Le commerce est au cœur de la société et des préoccupations quotidiennes des Français : pouvoir d’achat, alimentation, qualité, environnement, urbanisme, dynamisme des territoires… Il est aujourd’hui au centre de plusieurs mutations majeures, en particulier l’accélération de la transformation numérique et de la transition écologique, qui représentent une véritable opportunité pour les consommateurs comme pour l’emploi.

Mais les opportunités de développement du secteur sont autant de menaces, si des moyens d’ampleur ne sont pas alloués à l’accompagnement de ces transformations.

Le secteur est en effet actuellement confronté à des difficultés qui menacent sa pérennité :

  • Un accroissement de la concurrence, qui s’est mondialisée avec les géants transnationaux du numérique ;
  • Des coûts croissants, notamment pour répondre aux nouvelles exigences écologiques, à la transformation des chaines d’approvisionnement et des systèmes d’information ;
  • Des risques forts sur l’emploi et le tissu commercial.

Ne pas prendre des décisions fortes et rapides, à la mesure de ces menaces, c’est prendre le risque de voir le commerce connaître le même déclin que celui qu’a pu connaitre l’industrie française. La France doit se donner les moyens de redevenir un champion mondial du commerce. Pour cela, le secteur doit être en mesure de lancer un programme massif d’investissements, seul moyen d’atteindre ses objectifs en matière de compétitivité et de RSE.

10 points clés pour comprendre les enjeux du secteur

Pour aller plus loin…

Il représente aujourd’hui plus de 3,5 millions d’emplois. Le seul commerce de détail représente quant à lui plus de 2,1 millions d’emplois. Partout sur le territoire, le commerce est non seulement souvent le premier employeur privé, mais aussi le premier recruteur de jeunes peu qualifiés. Notre secteur commerce est ainsi, depuis trente ans, l’un des principaux contributeurs  au développement de l’emploi en France. 530 000 emplois ont été créés entre 1990 et 2020 dans le seul commerce de détail. Le rythme de création tend toutefois à fortement ralentir : +0,6 % par an entre 2010 et 2020, contre +1,8 % par an entre 1990 et 2000.

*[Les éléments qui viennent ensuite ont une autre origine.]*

Lemma heap_call_ok H f pages rs op hs :
  at_heap H f pages hs → holds pages rs → op_ok op →
  outcome H f rs (heap_call op hs) (heap_spec rs op).
Proof.
  intros Hat Hrs Hop. destruct op as [t|r|r t|r|n|]; cbn in Hop.
  - eapply outcome_call; [by eapply insert_outcome|apply insert_spec_of].
  - eapply outcome_call; [by eapply erase_outcome|apply erase_spec_of].
  - destruct Hop. eapply outcome_call; [by eapply update_outcome|]. done.
  - eapply outcome_call; [by eapply read_outcome|].
    intros row rs' [-> [(t & Hin & ->)|[Hnot ->]]].
    + by apply spec_read.
    + by apply spec_read_nothing.
  - destruct (decide (n = 0%nat)) as [->|Hn].
    { eapply (unchanged _ _ _ _ hs); [done..|apply spec_scan_fails]. }
    eapply outcome_call; [eapply scan_outcome; [done..|lia]|]. intros bs rs' [-> ->].
    destruct (batches_ok n (stored <$> rs) []) as (Hc & Hf & Hl); [cbn; lia|].
    by apply spec_scan.
  - destruct (mapped_outcome H f pages rs hs Hat Hrs)
      as (r & pages' & rs' & hs' & Hrun & Hat' & Hrs' & -> & ->).
    exists (Ok (Rows rs)), pages', rs, hs'. split_and!; try done. apply spec_mapped.
Qed.

(** ** Several heap files on one pool *)

Abbreviation handles := (gmap string HeapFile) (only parsing).

(** An operation on the heap file at path [f]; its object is made when it is
    first used. *)
Definition file_call (f : string) (op : heap_op) : action (handles * storage) heap_reply :=
  zoom (λ st, (default (heap f) (st.1 !! f), st.2)) (λ hs st, (<[f := hs.1]> st.1, hs.2))
    (heap_call op).

(** The calls one after another; a call that throws does not end the run. *)
Fixpoint run_calls (ops : list (string * heap_op)) (st : handles * storage)
    : list (exec heap_reply) * (handles * storage) :=
  match ops with
  | [] => ([], st)
  | (f, op) :: ops' =>
      let (r, st) := file_call f op st in
      let (rs, st) := run_calls ops' st in (r :: rs, st)
  end.

Inductive spec_calls : gmap string rows → list (string * heap_op) →
    list (exec heap_reply) → gmap string rows → Prop :=
  | calls_nil M : spec_calls M [] [] M
  | calls_cons M M' f op ops rs rs' r replies :
      M !! f = Some rs → heap_spec rs op r rs' →
      spec_calls (<[f := rs']> M) ops replies M' →
      spec_calls M ((f, op) :: ops) (r :: replies) M'.

(** The files of [names], created and empty. *)
Definition empty_files (capacityPages : nat) (names : gset string) : handles * storage :=
  (∅, mkStorage (newPool capacityPages) (gset_to_gmap [] names)).

(** The simulation relation. *)
Definition simulates (M : gmap string rows) (st : handles * storage) : Prop :=
  ∃ H : heaps, store_ok H st.2 ∧
    ∀ f rs, M !! f = Some rs → ∃ pages, holds pages rs ∧
      at_heap H f pages (default (heap f) (st.1 !! f), st.2).

Lemma simulates_step M st f op rs :
  simulates M st → M !! f = Some rs → op_ok op →
  ∃ r st' rs', file_call f op st = (r, st') ∧ heap_spec rs op r rs' ∧
    simulates (<[f := rs']> M) st'.
Proof.
  intros (H & Hs & Hfiles) HM Hop. destruct (Hfiles f rs HM) as (pages & Hrs & Hat).
  destruct (heap_call_ok H f pages rs op _ Hat Hrs Hop)
    as (r & pages' & rs' & [h' s'] & Hrun & Hat' & Hrs' & Hspec).
  exists r, (<[f := h']> st.1, s'), rs'. split; [|split; [done|]].
  { unfold file_call, zoom. by rewrite Hrun. }
  exists (<[f := pages']> H). cbn [fst snd]. split; [apply Hat'|]. intros g gs Hg.
  apply lookup_insert_Some in Hg as [[<- <-]|[Hne Hg]].
  { exists pages'. by rewrite lookup_insert_eq. }
  destruct (Hfiles g gs Hg) as (gpages & Hgs & [_ Hp HA Hk]). exists gpages. split; [done|].
  rewrite lookup_insert_ne by done. split; cbn [fst snd]; [apply Hat'|done| |done].
  by rewrite lookup_insert_ne.
Qed.
(* ===== verification/Snapshot.v ===== *)
(** Dataset snapshots ([src/native_engine.cpp]): [executeCreateSnapshot], which
    assigns every row of a table to a split by the hash of its key, and
    [executeExportTorch] and [executeExplainBatch], which deal the rows of the
    train split out to ranks and batches.  Sizes are 64 bits wide, and their
    sums and products wrap around.  The order in which a hash map is walked is a
    parameter; writing the catalog file is not modelled.

    The file shows that the batches of all ranks are the rows of the train split,
    each once, as long as the sizes do not wrap around, and that no key is ever
    in two splits. *)

From S2P Require Import Prelude.
From S2P Require Import Hash.
From S2P Require Import Format.
From S2P Require Import Config.
From S2P Require Import Value.
From S2P Require Import Tuple.
From S2P Require Import Ast.
From S2P Require Import Catalog.
From S2P Require Import Eval.
From S2P Require Import Select.
From S2P Require Import CodeGen.
From S2P Require Import Store.
From S2P Require Import Engine.

#[local] Open Scope string_scope.

(** ** Row identifiers as text *)

Definition rowIdString (row : RowId) : string :=
  dec_unsigned (rowPage row) +:+ ":" +:+ dec_unsigned (rowSlot row).

(** [std::stoul]; the whole text need not be a number. *)
Definition stoul (s : string) : exec Z :=
  match strtoull s with
  | None => Err (Throw "stoul")
  | Some (_, true, _) => Err (Throw "stoul")
  | Some (v, false, _) => Ok v
  end.

(** The text before and after the first colon. *)
Fixpoint split_colon (s : string) : option (string * string) :=
  match s with
  | EmptyString => None
  | String c s =>
      if Ascii.eqb c ":" then Some ("", s)
      else match split_colon s with
           | Some (a, b) => Some (String c a, b)
           | None => None
           end
  end.

Definition parseRowIdString (text : string) : exec RowId :=
  match split_colon text with
  | None => Err (Throw ("Malformed snapshot row id: " +:+ text))
  | Some (page, slot) =>
      let* page := stoul page in
      let* slot := stoul slot in
      Ok (mkRowId (wrap 32 page) (wrap 16 slot))
  end.

(** ** Splits *)

Definition snapshotHash (seed epoch : Z) (key : string) : Z :=
  avalanche64 (Z.lxor (Z.lxor seed (wrap64 (epoch * kGoldenRatio64))) (fnv1a64 (bytes_of key))).

Definition splitForKey (seed : Z) (key : string) : string :=
  let bucket := snapshotHash seed 0 key mod kSnapshotSplitBuckets in
  if (bucket <? kDefaultTrainSplitPercent)%Z then "train"
  else if (bucket <? kDefaultTrainSplitPercent + kDefaultValidationSplitPercent)%Z then "validation"
  else "test".

(** ** The rows of a rank *)

(** The comparison of [plannedSnapshotRows]. *)
Definition planned_before (seed epoch : Z) (left right : SnapshotRowMeta) : bool :=
  let leftHash := snapshotHash seed epoch (sr_rowid left) in
  let rightHash := snapshotHash seed epoch (sr_rowid right) in
  if (leftHash =? rightHash)%Z then
    bool_decide (bytes_compare (bytes_of (sr_rowid left)) (bytes_of (sr_rowid right)) = Lt)
  else (leftHash <? rightHash)%Z.

(** Every [worldSize]-th row, the first at [rank]. *)
Fixpoint shard {A} (index : nat) (worldSize rank : Z) (rows : list A) : list A :=
  match rows with
  | [] => []
  | row :: rows =>
      if (Z.of_nat index mod worldSize =? rank)%Z then row :: shard (S index) worldSize rank rows
      else shard (S index) worldSize rank rows
  end.

Definition in_split (split : string) (row : SnapshotRowMeta) : bool := sr_split row =? split.

Definition sorted_rows (snapshot : DatasetSnapshotMeta) (epoch : Z) (split : string)
    : list SnapshotRowMeta :=
  stable_sort (planned_before (ds_seed snapshot) epoch)
    (List.filter (in_split split) (ds_rows snapshot)).

Definition plannedSnapshotRows (snapshot : DatasetSnapshotMeta) (epoch rank worldSize : Z)
    (split : string) : exec (list SnapshotRowMeta) :=
  if (worldSize =? 0)%Z then Err (Throw "world-size must be greater than zero")
  else if (worldSize <=? rank)%Z then Err (Throw "rank must be smaller than world-size")
  else Ok (shard 0 worldSize rank (sorted_rows snapshot epoch split)).

(** ** Reports *)

Record Report : Type := mkReport {
  rp_columns : list string;
  rp_rows : list Tuple;
  rp_message : string;
}.

(** [addKeyValue] *)
Definition key_value (field value : string) : Tuple := [VText field; VText value].

Fixpoint joinStrings (values : list string) (separator : string) : string :=
  match values with
  | [] => ""
  | [v] => v
  | v :: values => v +:+ separator +:+ joinStrings values separator
  end.

(** [std::to_string] of a [size_t] *)
Definition size_text {A} (l : list A) : string := dec_unsigned (Z.of_nat (length l)).

Definition tableColumnIndex (table : TableMeta) (name : string) : option nat :=
  column_position (named name) (t_columns table).

(** ** [manifest-snapshot] *)

(** The columns of the source query: is there a wildcard, and the named ones. *)
Fixpoint selected_columns (exprs : list Node) : exec (bool * list string) :=
  match exprs with
  | [] => Ok (false, [])
  | e :: exprs =>
      match e with
      | Wildcard _ _ _ =>
          let* rest := selected_columns exprs in Ok (true, rest.2)
      | ColumnRef _ column _ _ =>
          let* rest := selected_columns exprs in Ok (rest.1, column :: rest.2)
      | _ => Err (Throw "manifest-snapshot features must be projected columns")
      end
  end.

Definition label_name (label : string) (wildcard : bool) (selected : list string)
    (table : TableMeta) : string :=
  if label =? "" then
    match last selected with
    | Some column => column
    | None => if wildcard then default "" (cm_name <$> last (t_columns table)) else ""
    end
  else label.

Definition snapshot_features (features : list FeatureSpec) (label : string) (wildcard : bool)
    (selected : list string) (table : TableMeta) : list SnapshotFeatureMeta :=
  match features with
  | [] =>
      map (λ name, mkSnapshotFeature name "")
        (List.filter (λ name, negb (name =? label))
           (if wildcard then map cm_name (t_columns table) else selected))
  | _ :: _ => map (λ f, mkSnapshotFeature (f_name f) (f_spec f)) features
  end.

Definition known_feature (table : TableMeta) (feature : SnapshotFeatureMeta) : exec () :=
  match tableColumnIndex table (sf_name feature) with
  | Some _ => Ok ()
  | None => Err (Throw ("Unknown feature column: " +:+ sf_name feature))
  end.

Fixpoint known_features (table : TableMeta) (features : list SnapshotFeatureMeta) : exec () :=
  match features with
  | [] => Ok ()
  | f :: features => let* _ := known_feature table f in known_features table features
  end.

Definition by_row (splitBy : string) : bool := (splitBy =? "row") || (splitBy =? "rowid").

(** The snapshot before it has rows. *)
Definition describe_snapshot (c : Catalog) (s : CreateSnapshotStmt) (table : TableMeta)
    : exec DatasetSnapshotMeta :=
  let source := cs_source s in
  let* cols := selected_columns (s_columns source) in
  let '(wildcard, selected) := cols in
  let splitBy := if cs_splitBy s =? "" then "row" else cs_splitBy s in
  let label := label_name (f_name (cs_label s)) wildcard selected table in
  let features := snapshot_features (cs_features s) label wildcard selected table in
  if decide (features = []) then
    Err (Throw "manifest-snapshot requires at least one feature")
  else if label =? "" then Err (Throw "manifest-snapshot requires a label")
  else
    let* _ := known_features table features in
    match tableColumnIndex table label with
    | None => Err (Throw ("Unknown label column: " +:+ label))
    | Some _ =>
        if negb (by_row splitBy) && negb (bool_decide (is_Some (tableColumnIndex table splitBy))) then
          Err (Throw ("Unknown split key column: " +:+ splitBy))
        else
          Ok (mkSnapshotMeta (cs_name s) (generate (SSelect source)) (s_fromTable source)
                (dec_unsigned (schemaFingerprint_ c)) (dec_unsigned (revision_ c)) splitBy
                (cs_seed s) features (mkSnapshotFeature label (f_spec (cs_label s))) [] [])
    end.

(** The splits seen for every key and for every user. *)
Abbreviation splits := (gmap string (gset string)) (only parsing).

Definition add_split (key split : string) (m : splits) : splits :=
  <[key := {[split]} ∪ default ∅ (m !! key)]> m.

Record SplitState : Type := mkSplitState {
  sp_rows : list SnapshotRowMeta;
  splitKeySplits : gmap string (gset string);
  userIdSplits : gmap string (gset string);
}.

(** The text a row is split by. *)
Definition split_key (snapshot : DatasetSnapshotMeta) (scanned : ScanRow) : exec string :=
  if by_row (ds_splitBy snapshot) then Ok (rowIdString (sc_id scanned))
  else
    let* v := resolveColumn "" (ds_splitBy snapshot) (sc_row scanned) in Ok (toString v).

Definition split_row (snapshot : DatasetSnapshotMeta) (userIdIndex : option nat)
    (scanned : ScanRow) (state : SplitState) : exec SplitState :=
  let rowid := rowIdString (sc_id scanned) in
  let* splitKey := split_key snapshot scanned in
  let split := splitForKey (ds_seed snapshot) splitKey in
  let keys := if by_row (ds_splitBy snapshot) then splitKeySplits state
              else add_split splitKey split (splitKeySplits state) in
  let users :=
    match userIdIndex with
    | Some i =>
        match values (sc_row scanned) !! i with
        | Some v =>
            if negb (ds_splitBy snapshot =? "user_id")
            then add_split (toString v) split (userIdSplits state)
            else userIdSplits state
        | None => userIdSplits state
        end
    | None => userIdSplits state
    end in
  Ok (mkSplitState (sp_rows state ++ [mkSnapshotRow rowid split])%list keys users).

Fixpoint split_rows (snapshot : DatasetSnapshotMeta) (condition : option Node)
    (userIdIndex : option nat) (rows : list ScanRow) (state : SplitState) : exec SplitState :=
  match rows with
  | [] => Ok state
  | scanned :: rows =>
      let* keep := keeps condition (sc_row scanned) in
      if keep : bool then
        let* state := split_row snapshot userIdIndex scanned state in
        split_rows snapshot condition userIdIndex rows state
      else split_rows snapshot condition userIdIndex rows state
  end.

Section statements.
Context {D F : Type} `{HeapFiles D F}.

(** The order in which a hash map is walked. *)
Context (order : gmap string (gset string) → list (string * gset string)).

(** The warning about the first key met that is in several splits. *)
Definition leak (m : splits) (warning : string → string) : list string :=
  match List.find (λ entry, (1 <? size entry.2)%nat) (order m) with
  | Some entry => [warning entry.1]
  | None => []
  end.

Definition key_warning (key : string) : string :=
  "leakage-check sus: split key '" +:+ key +:+ "' appears in multiple splits".
Definition user_warning (key : string) : string :=
  "leakage-check sus: user_id '" +:+ key +:+
  "' appears in multiple splits; prefer split-by user_id".

Definition leak_warnings (state : SplitState) : list string :=
  (leak (splitKeySplits state) key_warning ++ leak (userIdSplits state) user_warning)%list.

Definition snapshot_report (snapshot : DatasetSnapshotMeta) : Report :=
  let count split := size_text (List.filter (in_split split) (ds_rows snapshot)) in
  mkReport ["field"; "value"]
    ([key_value "snapshot" (ds_name snapshot);
      key_value "rows" (size_text (ds_rows snapshot));
      key_value "train_rows" (count "train");
      key_value "validation_rows" (count "validation");
      key_value "test_rows" (count "test");
      key_value "split_by" (ds_splitBy snapshot);
      key_value "seed" (dec_unsigned (ds_seed snapshot));
      key_value "features" (joinStrings (map sf_name (ds_features snapshot)) ",");
      key_value "label" (sf_name (ds_label snapshot))] ++
     match ds_warnings snapshot with
     | [] => []
     | warnings => [key_value "warning" (joinStrings warnings " | ")]
     end)%list
    ("manifested snapshot " +:+ ds_name snapshot).

Definition plain_source (source : Select_) : bool :=
  bool_decide (s_joins source = []) && bool_decide (s_groupBy source = []) &&
  negb (bool_decide (is_Some (s_having source))) &&
  negb (bool_decide (is_Some (s_limit source))) && negb (bool_decide (is_Some (s_offset source))).

Definition with_rows (snapshot : DatasetSnapshotMeta) (state : SplitState) : DatasetSnapshotMeta :=
  mkSnapshotMeta (ds_name snapshot) (ds_queryText snapshot) (ds_sourceTable snapshot)
    (ds_schemaFingerprint snapshot) (ds_tableVersion snapshot) (ds_splitBy snapshot)
    (ds_seed snapshot) (ds_features snapshot) (ds_label snapshot) (sp_rows state)
    (leak_warnings state).

Definition executeCreateSnapshot (s : CreateSnapshotStmt) : action engine Report :=
  c ← gets catalog_;
  if hasSnapshot c (cs_name s) then raise (Throw ("Snapshot already exists: " +:+ cs_name s))
  else
    let source := cs_source s in
    if negb (plain_source source) then
      raise (Throw "manifest-snapshot currently supports one table with an optional filter")
    else
      match getTable c (s_fromTable source) with
      | None => raise (Throw ("Unknown source table: " +:+ s_fromTable source))
      | Some table =>
          snapshot ← lift (describe_snapshot c s table);
          rows ← scanTable (s_fromTable source) (s_fromAlias source);
          state ← lift (split_rows snapshot (s_where source) (tableColumnIndex table "user_id")
                          rows (mkSplitState [] ∅ ∅));
          let snapshot := with_rows snapshot state in
          _ ← set_catalog (λ c, addSnapshot c snapshot);
          mret (snapshot_report snapshot)
      end.

(** ** [export-torch] and [explain-batch] *)

Definition known_snapshot (c : Catalog) (name : string) : exec DatasetSnapshotMeta :=
  match getSnapshot c name with
  | Some snapshot => Ok snapshot
  | None => Err (Throw ("Unknown snapshot: " +:+ name))
  end.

Le commerce fait aujourd’hui face à un bouleversement complet de son activité. Il est actuellement au cœur de la double révolution, digitale et écologique, qui s’accompagne de la montée en puissance massive du e-commerce, de la multiplication des plateformes, de la transformation des moyens de paiement, l’automatisation des caisses et des entrepôts ou encore de la mise en œuvre de nouveaux objectifs environnementaux ambitieux et exigeants, fixés par la loi et la réglementation: neutralité carbone, zéro déchet…

Le commerce est d’ores et déjà engagé dans une profonde réinvention : les enseignes physiques se sont réorientées massivement vers le e-commerce, elles ont signés de nombreuses alliances avec les grands opérateurs internationaux, opèrent une transformation logistique massive, développent de nouveaux services… Pour autant, un effort considérable en matière d’investissement, devant être accompagné par l’État, reste nécessaire pour achever cette transformation du secteur. Cette révolution du commerce est clé pour maintenir son rôle majeur en matière d’emploi.

La fiscalité qui pèse actuellement sur le commerce est largement supérieure à la moyenne de celle qui pèse sur l’économie française ainsi que sur le commerce européen. Selon une étude Deloitte de septembre 2021, les prélèvements obligatoires sur la production et les bénéfices représentent 67,1 % du résultat d’exploitation du commerce, contre 44,4 % en moyenne pour l’économie nationale. Le différentiel est également important avec les autres pays européens, qui acquittent des impôts de production très inférieurs (2 fois moins en Italie, 9 fois moins en Allemagne). Ce poids de la fiscalité résulte de plusieurs facteurs : une fiscalité spécifique pesant sur les magasins de plus de 400 m2 (la Tascom), des impôts de production qui pèsent prioritairement sur le commerce, du fait de leur assise sur le foncier ou le chiffre d’affaires en cascade (taxes foncières, C3S) et d’un foisonnement d’une centaine de taxes diverses.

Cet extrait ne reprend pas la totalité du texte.